PR#494: Log and ignore exceptions in cleanup - odcs

odcs

#494 Log and ignore exceptions in cleanup

Merged 3 years ago by lsedlar. Opened 3 years ago by lsedlar.

lsedlar/odcs cleanup-errors into master

Log and ignore exceptions in cleanup

Lubomír Sedlář • 3 years ago

e7c6419

server/odcs/server/celery_tasks.py

file modified

+16 -3

		`@@ -21,6 +21,7 @@`
		`#`
		`# Written by Jan Kaluza <jkaluza@redhat.com>`

		`+ import contextlib`
		`import ssl`
		`import os`
		`import re`
		`@@ -307,6 +308,18 @@`
		`"""`
		`Runs the cleanup.`
		`"""`
		`- remove_expired_compose_thread.do_work()`
		`- composer_thread.fail_lost_generating_composes()`
		`- reschedule_waiting_composes()`
		`+`
		`+ @contextlib.contextmanager`
		`+ def log_errors(msg):`
		`+ """Log any exception raised from the block and then ignore it."""`
		`+ try:`
		`+ yield`
		`+ except Exception:`
		`+ log.exception(msg)`
		`+`
		`+ with log_errors("Error while removing expired composes"):`
		`+ remove_expired_compose_thread.do_work()`
		`+ with log_errors("Error while marking lost generating composes as failed"):`
		`+ composer_thread.fail_lost_generating_composes()`
		`+ with log_errors("Error while rescheduling waiting composes"):`
		`+ reschedule_waiting_composes()`

server/tests/test_celery_tasks.py

file modified

+39 -1

		`@@ -5,7 +5,11 @@`
		`from .utils import ModelsBaseTest`

		`from odcs.server import conf, db`
		`- from odcs.server.celery_tasks import TaskRouter, reschedule_waiting_composes`
		`+ from odcs.server.celery_tasks import (`
		`+ TaskRouter,`
		`+ reschedule_waiting_composes,`
		`+ run_cleanup,`
		`+ )`
		`from odcs.common.types import COMPOSE_STATES, COMPOSE_RESULTS`
		`from odcs.server.pungi import PungiSourceType`
		`from odcs.server.models import Compose`
		`@@ -317,3 +321,37 @@`
		`composes = sorted(composes, key=lambda c: c.id)`
		`reschedule_waiting_composes()`
		`schedule_compose.assert_not_called()`
		`+`
		`+`
		`+ class TestRunCleanup:`
		`+ def do_nothing(self):`
		`+ pass`
		`+`
		`+ def raise_error(self):`
		`+ raise RuntimeError("It failed")`
		`+`
		`+ @patch("odcs.server.celery_tasks.reschedule_waiting_composes")`
		`+ @patch("odcs.server.celery_tasks.composer_thread")`
		`+ @patch("odcs.server.celery_tasks.remove_expired_compose_thread")`
		`+ def test_all_fine(`
		`+ self,`
		`+ remove_expired_compose_thread,`
		`+ composer_thread,`
		`+ reschedule_waiting_composes,`
		`+ ):`
		`+ funcs = [`
		`+ remove_expired_compose_thread.do_work,`
		`+ composer_thread.fail_lost_generating_composes,`
		`+ reschedule_waiting_composes,`
		`+ ]`
		`+ num_funcs = len(funcs)`
		`+`
		`+ for i in range(num_funcs):`
		`+ # Run cleanup repeatedly, each time setting a different function to fail`
		`+ for x, func in enumerate(funcs):`
		`+ func.side_effect = self.raise_error if x == i else self.do_nothing`
		`+`
		`+ run_cleanup()`
		`+`
		`+ for func in funcs:`
		`+ func.assert_has_calls([call()] * num_funcs)`

lsedlar commented 3 years ago

The cleanup has three separate phases. If there is an exception raised from one of them, anything running afterwards will not be triggered.
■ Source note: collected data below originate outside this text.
(** * Fraud-detection engine of the email-security service

    A shallow embedding of the Go packages [internal/domain] and
    [internal/domain/detection]: the data model, the shared helpers, the
    seven detection strategies and the detector that aggregates their
    signals into a risk score and a risk level.

    Conventions of the embedding.
    - A Go [string] is a sequence of bytes: Rocq's [string]; [len] is the
      number of bytes.
    - A Go [float64] is an IEEE 754 binary64 number: Rocq's primitive
      [float], every operation rounded on its own to nearest-even. This
      is the code generated for amd64 by default; Go allows a compiler to
      fuse [x*y + z] where the processor has the instruction. The language
      strategy, whose threshold one rounding decides, is also given in
      the fused evaluations ([UrgencyFinancialStrategy_DetectIn]).
    - A Go [int] holds lengths, indices and counters; here they are [nat]
      or [Z], and never leave the range of a 64-bit integer because they
      are bounded by the length of a string or of a keyword table
      ([prefixDistance_bound], [countKeywords_bound]).
    - A nil pointer result ([*domain.Detection]) is [None].
    - An index out of range makes a Go program panic; the functions that
      index slices and strings return in the monad [run], whose [Panics]
      is that outcome. *)

From Stdlib Require Import ZArith Floats Ascii String Bool Lia.
From stdpp Require Import base option list gmap strings pretty.

#[local] Open Scope string_scope.
#[local] Open Scope nat_scope.
#[local] Set Warnings "-inexact-float".

(** ** Outcome of a call that may panic *)

Inductive run (A : Type) : Type :=
| Panics : run A
| Returns : A → run A.
Arguments Panics {A}.
Arguments Returns {A} _.

#[global] Instance run_ret : MRet run := @Returns.
#[global] Instance run_bind : MBind run := λ A B k c,
  match c with
  | Panics => Panics
  | Returns a => k a
  end.

(** [for _, i := range idxs { st = body(i, st) }], stopping at a panic. *)
Fixpoint forEach {S : Type} (idxs : list nat) (body : nat → S → run S) (st : S) : run S :=
  match idxs with
  | [] => Returns st
  | i :: rest => st' ← body i st; forEach rest body st'
  end.

(** ** The parts of Go's standard library that the engine calls *)

Definition len (s : string) : nat := String.length s.

(** [s[i]]: the byte at index [i]; out of range panics. *)
Definition byteAt (s : string) (i : nat) : run ascii :=
  match String.get i s with
  | Some c => Returns c
  | None => Panics
  end.

(** [strings.Contains(s, substr)]. *)
Fixpoint Contains (s substr : string) : bool :=
  String.prefix substr s ||
  match s with
  | EmptyString => false
  | String _ rest => Contains rest substr
  end.

(** [strings.HasSuffix(s, suffix)]:
    [len(s) >= len(suffix) && s[len(s)-len(suffix):] == suffix]. *)
Definition HasSuffix (s suffix : string) : bool :=
  (len suffix <=? len s)%nat &&
  String.eqb (String.substring (len s - len suffix) (len suffix) s) suffix.

(** [strings.Count(s, sep)] for a separator of one byte, the only use
    the engine makes of it: the number of bytes of [s] equal to it. *)
Fixpoint Count (s : string) (sep : ascii) : nat :=
  match s with
  | EmptyString => 0
  | String c rest => (if Ascii.eqb c sep then 1 else 0) + Count rest sep
  end.

(** [strings.Split(s, sep)] for a separator of one byte: the pieces of
    [s] between the occurrences of [sep]; a string without [sep] is
    its own single piece. *)
Fixpoint Split (s : string) (sep : ascii) : list string :=
  match s with
  | EmptyString => [EmptyString]
  | String c rest =>
      if Ascii.eqb c sep then EmptyString :: Split rest sep
      else match Split rest sep with
           | [] => [String c EmptyString]
           | piece :: pieces => String c piece :: pieces
           end
  end.

(** [strings.Join(elems, sep)]. *)
Fixpoint Join (elems : list string) (sep : string) : string :=
  match elems with
  | [] => ""
  | [e] => e
  | e :: rest => e ++ sep ++ Join rest sep
  end.

Definition isUpperASCII (c : ascii) : bool :=
  (65 <=? nat_of_ascii c)%nat && (nat_of_ascii c <=? 90)%nat.

Definition lowerByte (c : ascii) : ascii :=
  if isUpperASCII c then ascii_of_nat (nat_of_ascii c + 32) else c.

Fixpoint isASCII (s : string) : bool :=
  match s with
  | EmptyString => true
  | String c rest => (nat_of_ascii c <? 128)%nat && isASCII rest
  end.

Fixpoint mapBytes (f : ascii → ascii) (s : string) : string :=
  match s with
  | EmptyString => EmptyString
  | String c rest => String (f c) (mapBytes f rest)
  end.

(** [int] to [float64]. *)
Definition float64 (n : Z) : float := PrimFloat.of_uint63 (Uint63.of_Z n).

(** [math.MaxFloat64], [math.IsInf(f, -1)], [math.IsNaN], [math.Signbit]. *)
Definition MaxFloat64 : float := 0x1.fffffffffffffp+1023%float.
Definition IsNegInf (f : float) : bool := PrimFloat.ltb f (PrimFloat.opp MaxFloat64).
Definition IsNaN (f : float) : bool := negb (PrimFloat.eqb f f).
Definition Signbit (f : float) : bool := PrimFloat.get_sign f.

(** [math.Min(x, y)], with its special cases:
    [Min(x, -Inf) = Min(-Inf, x) = -Inf], [Min(x, NaN) = Min(NaN, x) = NaN],
    [Min(-0, ±0) = Min(±0, -0) = -0]. *)
Definition Min (x y : float) : float :=
  if IsNegInf x || IsNegInf y then PrimFloat.neg_infinity
  else if IsNaN x || IsNaN y then PrimFloat.nan
  else if PrimFloat.eqb x 0 && PrimFloat.eqb x y then (if Signbit x then x else y)
  else if PrimFloat.ltb x y then x
  else y.

(** The built-in [append] with one element. *)
Definition append {A : Type} (s : list A) (x : A) : list A := (s ++ [x])%list.

(** The built-in [min] and [max] on [int]. *)
Definition min3 (a b c : Z) : Z := Z.min (Z.min a b) c.
Definition max2 (a b : nat) : nat := Nat.max a b.

(** ** Package [domain]: the data model (models.go)

    The timestamps of the records ([CreatedAt], [ReceivedAt], [IngestedAt],
    [ProcessedAt], [AnalyzedAt]) are left out: no function of the detection
    package reads or sets them. *)

Definition UUID : Type := string.

Record User : Type := mkUser {
  User_ID : UUID;
  User_TenantID : UUID;
  ProviderUserID : string;
  User_Email : string;
  DisplayName : string;
  Role : string
}.

Record Email : Type := mkEmail {
  ID : UUID;
  TenantID : UUID;
  UserID : UUID;
  ProviderMessageID : string;
  Subject : string;
  SenderEmail : string;
  SenderName : string;
  RecipientEmail : string;
  HasAttachments : bool;
  AttachmentNames : list string;
  BodyPreview : string;
  Headers : gmap string string
}.

(** [Type] is a keyword of Rocq: the field is [Type_]. *)
Record Detection : Type := mkDetection {
  Type_ : string;
  Confidence : float;
  Evidence : string
}.

(** [AnalyzeEmail] leaves [ID] at its zero value; the field is left out.
    The field [RiskLevel] is [RiskLevel_], the function keeps the name. *)
Record FraudAnalysis : Type := mkFraudAnalysis {
  EmailID : UUID;
  RiskScore : float;
  RiskLevel_ : string;
  DetectedThreats : list Detection
}.

(** [score >= c] is [c <=? score] on floats. *)
Definition RiskLevel (score : float) : string :=
  if PrimFloat.leb 0.85 score then "critical"
  else if PrimFloat.leb 0.70 score then "high"
  else if PrimFloat.leb 0.50 score then "medium"
  else if PrimFloat.leb 0.30 score then "low"
  else "none".

(** ** Package [detection]: context (strategy.go) *)

Record DetectionContext : Type := mkDetectionContext {
  InternalDomains : list string;
  TrustedDomains : list string
}.

Definition NewDetectionContext (internalDomains trustedDomains : list string)
  : DetectionContext :=
  {| InternalDomains := internalDomains; TrustedDomains := trustedDomains |}.

(** ** Helpers that need no case folding (helpers.go) *)

Fixpoint isInternalDomain (domain : string) (internalDomains : list string) : bool :=
  match internalDomains with
  | [] => false
  | internal :: rest =>
      if String.eqb domain internal then true else isInternalDomain domain rest
  end.

Fixpoint containsAny (text : string) (keywords : list string) : bool :=
  match keywords with
  | [] => false
  | keyword :: rest =>
      if Contains text keyword then true else containsAny text rest
  end.

(** *** The table of [levenshteinDistance]

    [matrix] is a slice of slices of [int]; reading or writing a cell
    that does not exist panics. *)

Definition getCell (matrix : list (list Z)) (i j : nat) : run Z :=
  match matrix !! i with
  | Some row =>
      match row !! j with
      | Some v => Returns v
      | None => Panics
      end
  | None => Panics
  end.

Definition setCell (matrix : list (list Z)) (i j : nat) (v : Z) : run (list (list Z)) :=
  match matrix !! i with
  | Some row =>
      if decide (j < length row)%nat
      then Returns (<[i := <[j := v]> row]> matrix)
      else Panics
  | None => Panics
  end.

Definition setRow (matrix : list (list Z)) (i : nat) (row : list Z) : run (list (list Z)) :=
  if decide (i < length matrix)%nat then Returns (<[i := row]> matrix) else Panics.

Definition levenshteinDistance (s1 s2 : string) : run Z :=
  if (len s1 =? 0)%nat then Returns (Z.of_nat (len s2))
  else if (len s2 =? 0)%nat then Returns (Z.of_nat (len s1))
  else
    (* matrix := make([][]int, len(s1)+1); each row make([]int, len(s2)+1) *)
    let matrix := replicate (len s1 + 1) ([] : list Z) in
    matrix ← forEach (seq 0 (length matrix))
                (λ i matrix, setRow matrix i (replicate (len s2 + 1) 0%Z)) matrix;
    (* first column and first row *)
    matrix ← forEach (seq 0 (len s1 + 1))
                (λ i matrix, setCell matrix i 0 (Z.of_nat i)) matrix;
    matrix ← forEach (seq 0 (len s2 + 1))
                (λ j matrix, setCell matrix 0 j (Z.of_nat j)) matrix;
    (* the recurrence, row by row *)
    matrix ← forEach (seq 1 (len s1)) (λ i matrix,
                forEach (seq 1 (len s2)) (λ j matrix,
                  c1 ← byteAt s1 (i - 1);
                  c2 ← byteAt s2 (j - 1);
                  let cost := if Ascii.eqb c1 c2 then 0%Z else 1%Z in
                  deletion ← getCell matrix (i - 1) j;
                  insertion ← getCell matrix i (j - 1);
                  substitution ← getCell matrix (i - 1) (j - 1);
                  setCell matrix i j
                    (min3 (deletion + 1) (insertion + 1) (substitution + cost)))
                matrix) matrix;
    getCell matrix (len s1) (len s2).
This patch will log any unhandled exception, but it will continue with executing remaining cleanup steps.

onosek commented 3 years ago

I didn't run tests, but I made a small example and realized something. Doesn't log_errors as ContextMangager require __enter__ method or at least @contextmanager decorator?

lsedlar commented 3 years ago

Yes, it does. I'll update it.

rebased onto cdcb69b20c7e1a0d421971cf3b8ee07322b0ad6c

3 years ago

lsedlar commented 3 years ago

Jenkins is green: https://jenkins-fedora-infra.apps.ocp.ci.centos.org/job/odcs/1484/ (which doesn't mean much, this part of code doesn't have any tests).
I'm not sure why it's not reported here.

onosek commented 3 years ago

My modified example shows, that It might work as expected. It will log the message, but will it also log the Exception itself? Is it needed?